BOSTON — Paul Molitor's job just got a lot tougher. But he said he doesn't blame Derek Falvey and Thad Levine for that.
The Twins are selling off pieces to other teams now, essentially giving up on the 2018 season in hopes of improving the 2022 season instead, but the games don't stop. Molitor is left with the task of competing with a depleted lineup.
"These guys are mindful of short term, but also have their eyes on the future. They're doing the job that they feel they've been hired to do," Molitor said of Falvey, the Twins' chief baseball office, and Levine, the general manager. "I respect it. I did last year. And it's our job in here to take care of the people that are here and try to get the most out of the group that we have on any given day."
First, though, he's trying to process the loss of players he had grown close to. Eduardo Escobar, for instance, "is the heart and soul of the team," Molitor said. "Press, I've know him for a long time. … Two guys who have served the Twins very well. Hopefully they'll go help those teams do what they are being brought in to do."
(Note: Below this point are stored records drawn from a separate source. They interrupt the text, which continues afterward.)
Lemma response_to_elem R k mb x p :
  box_shows R mb x → response_to k mb = Some p → p ∈ packets (q_elems (mb_reps mb)) ∧ in_key p = k.
Proof using Type.
  intros [(s & w & Hq) _ _ _]. unfold response_to. destruct (q_index (mb_reps mb) !! k) as [e|] eqn:E; [|done]. cbn.
  unfold elem_packet. destruct (List.find _ (q_elems (mb_reps mb))) as [[e' p']|] eqn:Ef; [|done]. intros [= ->].
  apply List.find_some in Ef as [Hin Ee]. apply list_elem_of_In in Hin. apply Nat.eqb_eq in Ee. cbn in Ee. subst e'.
  apply (qo_index _ _ _ _ Hq) in E as (p' & Hp' & Hk). assert (p = p') as -> by (eapply elem_unique; [apply Hq | done | done]).
  split; [|done]. by apply (list_elem_of_fmap_2 snd _ (e, p')).
Qed.

Lemma node_complete db_ok cid k n : node_ok sid_of n → node_ok sid_of (link_complete db_ok cid k n).
Proof using Hsid.
  intros (A & pl & H). unfold link_complete. destruct (mailbox_of cid n) as [mb|] eqn:Em; [|by exists A, pl]. cbn [mbind option_bind].
  destruct (response_to k mb) as [p|] eqn:Ep; [|by exists A, pl].
  pose proof (box_of _ _ _ _ _ H Em) as Hb. destruct (response_to_elem _ _ _ _ _ Hb Ep) as [Hin <-].
  destruct (bs_good _ _ _ Hb p Hin) as [_ Ha].
  destruct (done_node (in_key p) (answer_of (p_htlc p)) n) as (E1 & E2 & E3 & E4).
  set (n1 := note_done _ _ n) in *. rewrite E2.
  pose proof (delete_view db_ok (in_key p) _ (so_circuits _ _ _ _ _ _ _ H)) as Hd.
  destruct (delete_circuits db_ok _ _) as [cm r]. destruct Hd as (Hc & Hv & Hk).
  set (n2 := set_switch _ n1).
  assert (nok n2 A pl) as H2.
  { unfold n2. cbn. rewrite E1, E3, E4. by eapply state_done. }
  destruct r as [u|e]; [|by exists A, pl]. exists A, pl. unfold ack_in. 
  assert (mailbox_of cid n2 = Some mb) as Em2 by exact Em. rewrite Em2.
  apply node_mailbox; [done|]. pose proof (box_of _ _ _ _ _ H2 Em2) as Hb2.
  destruct (A cid) as [s w]. pose proof (ack_shows _ (in_key p) mb s w Hb2) as Hack.
  destruct (ack_packet (in_key p) mb) as [mb' found]. cbn [fst].
  destruct Hack as [(q & _ & _ & _ & Hx & _)|(Hn & _)]; [done|]. by destruct (Hn p Hin).
Qed.
(** * The Stripe Terminal relay of [src/server.js]

    A shallow embedding of the Express handlers of [server.js], of the
    helpers [logInfo], [validateApiKey] and [lookupOrCreateExampleCustomer],
    and of the choice of the secret key at start-up.

    - JavaScript values are a JSON-like inductive type; objects are
      association lists read by first match, a missing property reads as
      [undefined].  Numbers are the safe integers (below 2^53 in absolute
      value: amounts are minor currency units); other doubles are outside
      the model.
    - An expression either yields a value or throws.  Reading a property of
      [undefined] or [null] throws a TypeError, and so does a template
      literal on an object that has a [toString] property of its own (a
      parsed value is never callable).  The messages of these TypeErrors are
      those of V8, the engine of Node.
    - The body of a request is the object body-parser leaves in [req.body].
    - The vendor SDK is an arbitrary stateful oracle [stripe]: every awaited
      call steps a vendor state and either resolves or rejects with any
      value.  A list call resolves to its [data] array, the only field of a
      list object the handlers read.
    - A handler is a computation in a small state-and-exception monad over
      the vendor state, the response status code and a chronological trace
      of what the handler did: vendor calls (and their rejections), console
      lines, and the response that was sent.  A handler that throws leaves
      its request unanswered. *)

From Stdlib Require Import String Ascii List ZArith Bool Lia DecimalString.
Import ListNotations.
Open Scope string_scope.

(** ** JavaScript values *)

Set Warnings "-register-all".

(** The integers a double holds exactly, which print as their digits. *)
Definition safe (n : Z) : bool := (Z.abs n <? 2 ^ 53)%Z.

Record number := Num { num_value : Z; num_safe : safe num_value = true }.

Inductive jsval : Type :=
| JUndefined
| JNull
| JBool (b : bool)
| JNum (n : number)
| JStr (s : string)
| JArr (elems : list jsval)
| JObj (fields : list (string * jsval)).

Definition obj := list (string * jsval).
Lemma guessPass_open userId now stored :
  Js.has (RoomState.players stored) userId = true ->
  isDrawer stored userId = false ->
  RoomState.status stored = playing ->
  Js.truthy_Z (RoomState.roundResolvedAt stored) = false ->
  Js.includes (RoomState.guessedCorrectUserIds stored) userId = false ->
  guessPass userId now (Some stored)
  = Txn.Exec (Some (awardGuess userId now (withRoomDefaults stored)))
             (Resolved (awardGuess userId now (withRoomDefaults stored))).
Proof.
  intros Hm Hd Hp Hr Hi. unfold guessPass. cbn [option_map].
  destruct (withRoomDefaults_keeps stored)
    as (_ & Hst & Hpl & _ & _ & Hdr & _ & _ & Hres & Hg).
  unfold isDrawer in *. rewrite Hst, Hpl, Hdr, Hres, Hg, Hm, Hd, Hp, Hr, Hi.
  reflexivity.
Qed.


Section RaceInvariant.
Import Race.








End RaceInvariant.



Lemma scoreOf_defaults room u : scoreOf (withRoomDefaults room) u = scoreOf room u.
Proof.
  unfold scoreOf. destruct (withRoomDefaults_keeps room) as (_ & _ & -> & _).
  reflexivity.
Qed.

(** The loser of the race re-reads the room on its retry but not the word:
    when the winner has already started the next round, the retry resolves
    that round.  Each round is still resolved once, by a different request. *)
Example stale_retry_resolves_next_round :
  Race.resolutions (Race.run staleRetry twoGuessers) = [(1%nat, 2); (0%nat, 1)] /\
  option_map (fun room => (scoreOf room "t2_a", scoreOf room "t2_b",
                           scoreOf room "t2_c", RoomState.roundNumber room,
                           RoomState.word room))
             (Race.value (Race.run staleRetry twoGuessers))
  = Some (Some 13, Some 10, Some 3, 3, Some "river").
Proof. split; reflexivity. Qed.

(** ** Round numbers along the requests *)

Lemma guessPass_return userId now raw r :
  guessPass userId now raw = Txn.Return r -> exists reply, r = Reply reply.
Proof.
  unfold guessPass. destruct (option_map withRoomDefaults raw); cbv zeta.
  - repeat match goal with
           | |- (if ?b then _ else _) = _ -> _ => destruct b
           end; intros H; try discriminate; injection H as <-; eauto.
  - intros H. injection H as <-. eauto.
Qed.

Lemma apiGuess_rooms c roomId bodyText env w :
  rooms (fst (apiGuess c roomId bodyText env w)) = rooms w \/
  exists userId stored,
    loadRoom w roomId = Some stored /\
    RoomState.status stored = playing /\
    rooms (fst (apiGuess c roomId bodyText env w))
    = <[safe (RoomState.roomId stored) :=
          advancedRoom (advanceNow env) (roundSecondsOf (settings w))
            (pickWord w (advanceRandom env))
            (awardGuess userId (resolveNow env) (withRoomDefaults stored))]>
        (<[safe roomId :=
             awardGuess userId (resolveNow env) (withRoomDefaults stored)]>
           (rooms w)).
Proof.
  unfold apiGuess.
  destruct (ensureContext c) as [msg|postId userId userName]; [now left|].
  destruct (loadRoom w roomId) as [stored|] eqn:Hload; [|now left].
  cbn [option_map].
  repeat match goal with
         | |- context [if ?b then _ else _] =>
             lazymatch b with
             | negb (isCorrect _ _) => fail
             | _ => destruct b; [now left|]
             end
         end.
  cbv zeta.
  destruct (negb (isCorrect _ _)); [now left|].
  unfold MAX_QUEUE_TRANSACTION_RETRIES. rewrite retry_quiet.
  change (loadRoom (send _ _ w) roomId) with (loadRoom w roomId). rewrite Hload.
  destruct (guessPass userId (resolveNow env) (Some stored)) as [r|v r] eqn:Hpass.
  - apply guessPass_return in Hpass as [reply ->]. now left.
  - apply guessPass_exec in Hpass
      as (s & Hs & -> & -> & _ & _ & Hp & _). injection Hs as <-.
    right. exists userId, stored. split; [reflexivity|]. split; [exact Hp|].
    cbn [fst]. rewrite advanceOrEndRound_saves.
    destruct (awardGuess_fields userId (resolveNow env) (withRoomDefaults stored))
      as (_ & _ & _ & _ & Hid & _).
    destruct (withRoomDefaults_keeps stored) as (Hid' & _).
    rewrite Hid, Hid'. reflexivity.
Qed.
(** * witness-wrapper: argument assembly and binary resolution

    A shallow embedding of the two leaf components of the wrapper:

    - [assembleWitnessArgs] (src/attestation/assembleWitnessArgs.js), the
      pure function that builds the argument vector of the witness CLI;
    - the resolver of src/core/witnessDownloader.js ([checkWitnessInPath],
      [getLatestVersion], [downloadWitnessVersion], [getWitnessPath]).

    JavaScript strings are sequences of UTF-16 code units; they are modelled
    as [list N], and the few [String.prototype] methods the code uses are
    defined on that representation. *)

From Stdlib Require Import String Ascii NArith ZArith Bool Arith Lia List.
From Stdlib Require DecimalString.
Import ListNotations.

(** ** JavaScript strings *)

Definition jsstring : Type := list N.

Module JS.

(** A source literal (ASCII text): one code unit per character. *)
Definition lit (s : string) : jsstring :=
  map N_of_ascii (list_ascii_of_string s).

Fixpoint eqb (a b : jsstring) : bool :=
  match a, b with
  | [], [] => true
  | x :: a', y :: b' => N.eqb x y && eqb a' b'
  | _, _ => false
  end.

(** A string is truthy exactly when it is not empty. *)
Definition truthy (s : jsstring) : bool :=
  match s with [] => false | _ :: _ => true end.

(** [s.startsWith(p)] *)
Fixpoint startsWith (s p : jsstring) : bool :=
  match p, s with
  | [], _ => true
  | y :: p', x :: s' => N.eqb x y && startsWith s' p'
  | _ :: _, [] => false
  end.

(** [s.endsWith(p)] *)
Definition endsWith (s p : jsstring) : bool :=
  startsWith (rev s) (rev p).

(** [s.slice(n)] for a non-negative [n] *)
Definition slice (n : nat) (s : jsstring) : jsstring := skipn n s.

(** [s.includes(p)] *)
Fixpoint includes (s p : jsstring) : bool :=
  startsWith s p ||
  match s with
  | [] => false
  | _ :: s' => includes s' p
  end.

(** ECMAScript WhiteSpace and LineTerminator code points, the characters
    removed by [String.prototype.trim]. *)
Definition isWhiteSpace (c : N) : bool :=
  ((9 <=? c) && (c <=? 13) || (c =? 32) || (c =? 160) || (c =? 5760)
   || (8192 <=? c) && (c <=? 8202) || (c =? 8232) || (c =? 8233)
   || (c =? 8239) || (c =? 8287) || (c =? 12288) || (c =? 65279))%N.
Definition set_TimeEnd (v : Time) (data : NotifyURLData) : NotifyURLData :=
  mkNotifyURLData (ServiceVersion data) (Charset data) (Signature data)
    (SignMethod data) (SignKeyIndex data) (NotifyId data) (TradeMode data)
    (TradeState data) (PayInfo data) (BankBillNo data) (TransactionId data)
    v (BankType data) (PartnerId data) (OutTradeNo data) (Attach data)
    (TotalFee data) (Discount data) (TransportFee data) (ProductFee data)
    (FeeType data) (BuyerAlias data).

Definition set_BankType (v : string) (data : NotifyURLData) : NotifyURLData :=
  mkNotifyURLData (ServiceVersion data) (Charset data) (Signature data)
    (SignMethod data) (SignKeyIndex data) (NotifyId data) (TradeMode data)
    (TradeState data) (PayInfo data) (BankBillNo data) (TransactionId data)
    (TimeEnd data) v (PartnerId data) (OutTradeNo data) (Attach data)
    (TotalFee data) (Discount data) (TransportFee data) (ProductFee data)
    (FeeType data) (BuyerAlias data).

Definition set_PartnerId (v : string) (data : NotifyURLData) : NotifyURLData :=
  mkNotifyURLData (ServiceVersion data) (Charset data) (Signature data)
    (SignMethod data) (SignKeyIndex data) (NotifyId data) (TradeMode data)
    (TradeState data) (PayInfo data) (BankBillNo data) (TransactionId data)
    (TimeEnd data) (BankType data) v (OutTradeNo data) (Attach data)
    (TotalFee data) (Discount data) (TransportFee data) (ProductFee data)
    (FeeType data) (BuyerAlias data).

Definition set_OutTradeNo (v : string) (data : NotifyURLData) : NotifyURLData :=
  mkNotifyURLData (ServiceVersion data) (Charset data) (Signature data)
    (SignMethod data) (SignKeyIndex data) (NotifyId data) (TradeMode data)
    (TradeState data) (PayInfo data) (BankBillNo data) (TransactionId data)
    (TimeEnd data) (BankType data) (PartnerId data) v (Attach data)
    (TotalFee data) (Discount data) (TransportFee data) (ProductFee data)
    (FeeType data) (BuyerAlias data).

Definition set_Attach (v : string) (data : NotifyURLData) : NotifyURLData :=
  mkNotifyURLData (ServiceVersion data) (Charset data) (Signature data)
    (SignMethod data) (SignKeyIndex data) (NotifyId data) (TradeMode data)
    (TradeState data) (PayInfo data) (BankBillNo data) (TransactionId data)
    (TimeEnd data) (BankType data) (PartnerId data) (OutTradeNo data) v
    (TotalFee data) (Discount data) (TransportFee data) (ProductFee data)
    (FeeType data) (BuyerAlias data).

Definition set_TotalFee (v : Z) (data : NotifyURLData) : NotifyURLData :=
  mkNotifyURLData (ServiceVersion data) (Charset data) (Signature data)
    (SignMethod data) (SignKeyIndex data) (NotifyId data) (TradeMode data)
    (TradeState data) (PayInfo data) (BankBillNo data) (TransactionId data)
    (TimeEnd data) (BankType data) (PartnerId data) (OutTradeNo data)
    (Attach data) v (Discount data) (TransportFee data) (ProductFee data)
    (FeeType data) (BuyerAlias data).

Definition set_Discount (v : Z) (data : NotifyURLData) : NotifyURLData :=
  mkNotifyURLData (ServiceVersion data) (Charset data) (Signature data)
    (SignMethod data) (SignKeyIndex data) (NotifyId data) (TradeMode data)
    (TradeState data) (PayInfo data) (BankBillNo data) (TransactionId data)
    (TimeEnd data) (BankType data) (PartnerId data) (OutTradeNo data)
    (Attach data) (TotalFee data) v (TransportFee data) (ProductFee data)
    (FeeType data) (BuyerAlias data).

Definition set_TransportFee (v : Z) (data : NotifyURLData) : NotifyURLData :=
  mkNotifyURLData (ServiceVersion data) (Charset data) (Signature data)
    (SignMethod data) (SignKeyIndex data) (NotifyId data) (TradeMode data)
    (TradeState data) (PayInfo data) (BankBillNo data) (TransactionId data)
    (TimeEnd data) (BankType data) (PartnerId data) (OutTradeNo data)
    (Attach data) (TotalFee data) (Discount data) v (ProductFee data)
    (FeeType data) (BuyerAlias data).

Definition set_ProductFee (v : Z) (data : NotifyURLData) : NotifyURLData :=
  mkNotifyURLData (ServiceVersion data) (Charset data) (Signature data)
    (SignMethod data) (SignKeyIndex data) (NotifyId data) (TradeMode data)
    (TradeState data) (PayInfo data) (BankBillNo data) (TransactionId data)
    (TimeEnd data) (BankType data) (PartnerId data) (OutTradeNo data)
    (Attach data) (TotalFee data) (Discount data) (TransportFee data) v
    (FeeType data) (BuyerAlias data).

Definition set_FeeType (v : Z) (data : NotifyURLData) : NotifyURLData :=
  mkNotifyURLData (ServiceVersion data) (Charset data) (Signature data)
    (SignMethod data) (SignKeyIndex data) (NotifyId data) (TradeMode data)
    (TradeState data) (PayInfo data) (BankBillNo data) (TransactionId data)
    (TimeEnd data) (BankType data) (PartnerId data) (OutTradeNo data)
    (Attach data) (TotalFee data) (Discount data) (TransportFee data)
    (ProductFee data) v (BuyerAlias data).

Definition set_BuyerAlias (v : string) (data : NotifyURLData) : NotifyURLData :=
  mkNotifyURLData (ServiceVersion data) (Charset data) (Signature data)
    (SignMethod data) (SignKeyIndex data) (NotifyId data) (TradeMode data)
    (TradeState data) (PayInfo data) (BankBillNo data) (TransactionId data)
    (TimeEnd data) (BankType data) (PartnerId data) (OutTradeNo data)
    (Attach data) (TotalFee data) (Discount data) (TransportFee data)
    (ProductFee data) (FeeType data) v.


(** ** CheckAndInit *)

(** What a call leaves behind: the receiver [data], the caller's map
    [values] (the method mutates both in place) and the returned [err]
    ([None] for [nil]). *)
Record outcome := mkOutcome {
  out_data : NotifyURLData;
  out_values : option Values;
  out_err : option error
}.

(** The body after the signature check runs on the receiver: every
    statement either assigns a field or returns an error, leaving the
    fields assigned so far in place. *)
Definition init (A : Type) : Type := NotifyURLData -> NotifyURLData * (error + A).

Definition ret {A} (a : A) : init A := fun data => (data, inr a).
Definition fail {A} (e : error) : init A := fun data => (data, inl e).
Definition assign (f : NotifyURLData -> NotifyURLData) : init unit :=
  fun data => (f data, inr tt).
Definition read : init NotifyURLData := fun data => (data, inr data).
Definition bind {A B} (c : init A) (k : A -> init B) : init B :=
  fun data =>
    match c data with
    | (data', inl e) => (data', inl e)
    | (data', inr a) => k a data'
    end.

Notation "x <- c ;; k" := (bind c (fun x => k))
  (at level 100, c at next level, right associativity).
Notation "c ;; k" := (bind c (fun _ => k))
  (at level 100, right associativity).

(** An integer field: [strconv.ParseInt(s, 10, 64)], then [int(...)], which
    keeps the value where [int] has 64 bits. *)
Definition parse_into (set : Z -> NotifyURLData -> NotifyURLData) (s : string)
  : init unit :=
  match ParseInt s with
  | inl err => fail err
  | inr n => assign (set n)
  end.

(** Lines 110-267. *)
Definition init_fields (values : Values) (signature : string) : init unit :=
  match first_nonempty (values_get values "service_version") with
  | Some v => assign (set_ServiceVersion v)
  | None => assign (set_ServiceVersion "1.0")
  end ;;
  match first_nonempty (values_get values "input_charset") with
  | Some v => assign (set_Charset v)
  | None => assign (set_Charset NOTIFY_URL_DATA_CHARSET_GBK)
  end ;;
  assign (set_Signature signature) ;;
  match first_nonempty (values_get values "sign_type") with
  | Some v => assign (set_SignMethod v)
  | None => assign (set_SignMethod NOTIFY_URL_DATA_SIGN_METHOD_MD5)
  end ;;
  match first_nonempty (values_get values "sign_key_index") with
  | Some v => parse_into set_SignKeyIndex v
  | None => assign (set_SignKeyIndex 1)
  end ;;
  match first_nonempty (values_get values "notify_id") with
  | Some v => assign (set_NotifyId v)
  | None => fail (errors_New "notify_id is empty")
  end ;;
  match first_nonempty (values_get values "trade_mode") with
  | Some v => parse_into set_TradeMode v
  | None => fail (errors_New "trade_mode is empty")
  end ;;
  match first_nonempty (values_get values "trade_state") with
  | Some v => parse_into set_TradeState v
  | None => fail (errors_New "trade_state is empty")
  end ;;
  match values_get values "pay_info" with
  | v :: _ => assign (set_PayInfo v)
  | [] => ret tt
  end ;;
  match values_get values "bank_billno" with
  | v :: _ => assign (set_BankBillNo v)
  | [] => ret tt
  end ;;
  match first_nonempty (values_get values "transaction_id") with
  | Some v => assign (set_TransactionId v)
  | None => fail (errors_New "transaction_id is empty")
  end ;;
  match first_nonempty (values_get values "time_end") with
  | Some v =>
      match ParseTime v with
      | inl err => fail (ParseTimeError err)
      | inr t => assign (set_TimeEnd t)
      end
  | None => fail (errors_New "time_end is empty")
  end ;;
  match first_nonempty (values_get values "bank_type") with
  | Some v => assign (set_BankType v)
  | None => fail (errors_New "bank_type is empty")
  end ;;
  match first_nonempty (values_get values "partner") with
  | Some v => assign (set_PartnerId v)
  | None => fail (errors_New "partner is empty")
  end ;;
  match first_nonempty (values_get values "out_trade_no") with
  | Some v => assign (set_OutTradeNo v)
  | None => fail (errors_New "out_trade_no is empty")
  end ;;
  match values_get values "attach" with
  | v :: _ => assign (set_Attach v)
  | [] => ret tt
  end ;;
  match first_nonempty (values_get values "total_fee") with
  | Some v => parse_into set_TotalFee v
  | None => fail (errors_New "total_fee is empty")
  end ;;
  match first_nonempty (values_get values "discount") with
  | Some v => parse_into set_Discount v
  | None => ret tt
  end ;;
  match first_nonempty (values_get values "transport_fee") with
  | Some v => parse_into set_TransportFee v
  | None => ret tt
  end ;;
  match first_nonempty (values_get values "product_fee") with
  | Some v => parse_into set_ProductFee v
  | None => ret tt
  end ;;
  data <- read ;;
  (if negb (TransportFee data =? 0) || negb (ProductFee data =? 0) then
     if negb (int_add (TransportFee data) (ProductFee data) =? TotalFee data)
     then fail (errors_New "transport_fee+product_fee != total_fee")
     else ret tt
   else ret tt) ;;
  match first_nonempty (values_get values "fee_type") with
  | Some v => parse_into set_FeeType v
  | None => fail (errors_New "fee_type is empty")
  end ;;
  match values_get values "buyer_alias" with
  | v :: _ => assign (set_BuyerAlias v)
  | [] => ret tt
  end.

Definition CheckAndInit (data : NotifyURLData) (values : option Values)
    (paySignKey : string) : outcome :=
  match values with
  | None => mkOutcome data None (Some (errors_New "values == nil"))
  | Some values =>
      let signatures := values_get values "sign" in
      match first_nonempty signatures with
      | None => mkOutcome data (Some values) (Some (errors_New "sign is empty"))
      | Some signature =>
          let values := delete "sign" values in
          let hashSumHexBytes :=
            hashSumHexBytes (rangeKeys values) values paySignKey in
          if negb (ConstantTimeCompare (bytes_of_string signature) hashSumHexBytes =? 1)
          then mkOutcome data (Some values) (Some (errors_New "签名检验不通过"))
          else
            match init_fields values signature data with
            | (data, inl err) => mkOutcome data (Some values) (Some err)
            | (data, inr _) => mkOutcome data (Some values) None
            end
      end
  end.

End Decoder.

Arguments mkNotifyURLData {Time}.
Arguments mkOutcome {Time}.
Arguments out_data {Time}.
Arguments out_values {Time}.
Arguments out_err {Time}.
Arguments CheckAndInit {Time}.
Arguments init_fields {Time}.
Arguments ServiceVersion {Time}.
Arguments Charset {Time}.
Arguments Signature {Time}.
Arguments SignMethod {Time}.
Arguments SignKeyIndex {Time}.
Arguments NotifyId {Time}.
Arguments TradeMode {Time}.
Arguments TradeState {Time}.
Arguments PayInfo {Time}.
Arguments BankBillNo {Time}.
Arguments TransactionId {Time}.
Arguments TimeEnd {Time}.
Arguments BankType {Time}.
Arguments PartnerId {Time}.
Arguments OutTradeNo {Time}.
Arguments Attach {Time}.
Arguments TotalFee {Time}.
Arguments Discount {Time}.
Arguments TransportFee {Time}.
Arguments ProductFee {Time}.
Arguments FeeType {Time}.
Arguments BuyerAlias {Time}.
Arguments set_ServiceVersion {Time}.
Arguments set_Charset {Time}.
Arguments set_Signature {Time}.
Arguments set_SignMethod {Time}.
Arguments set_SignKeyIndex {Time}.
Arguments set_NotifyId {Time}.
Arguments set_TradeMode {Time}.
Arguments set_TradeState {Time}.
Arguments set_PayInfo {Time}.
Arguments set_BankBillNo {Time}.
Arguments set_TransactionId {Time}.
Arguments set_TimeEnd {Time}.
Arguments set_BankType {Time}.
Arguments set_PartnerId {Time}.
Arguments set_OutTradeNo {Time}.
Arguments set_Attach {Time}.
Arguments set_TotalFee {Time}.
Arguments set_Discount {Time}.
Arguments set_TransportFee {Time}.
Arguments set_ProductFee {Time}.
Arguments set_FeeType {Time}.
Arguments set_BuyerAlias {Time}.
Arguments ret {Time A}.
Arguments fail {Time A}.
Arguments assign {Time}.
Arguments read {Time}.
Arguments bind {Time A B}.
Arguments parse_into {Time}.

(** ** The error values, by the names the specification gives them *)

Definition InvalidInput : error := errors_New "values == nil".
Definition MissingSignature : error := errors_New "sign is empty".
Definition SignatureMismatch : error := errors_New "签名检验不通过".
Definition InconsistentFees : error :=
  errors_New "transport_fee+product_fee != total_fee".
That will make the next few days nerve-racking, as he waits for the trade deadline to pass on Tuesday, and the next two months an exercise in getting positives out of a negative situation. The Twins are only six games below .500, for instance, with a lot of Royals and Tigers and White Sox still on the schedule.
"It's a little bit of transition time. So we're going to figure out a way to rally ourselves through it," Molitor said. "[When] you have a chance to manage people, your relationships get special over time. But you're going to have to find a way collectively to deal with it."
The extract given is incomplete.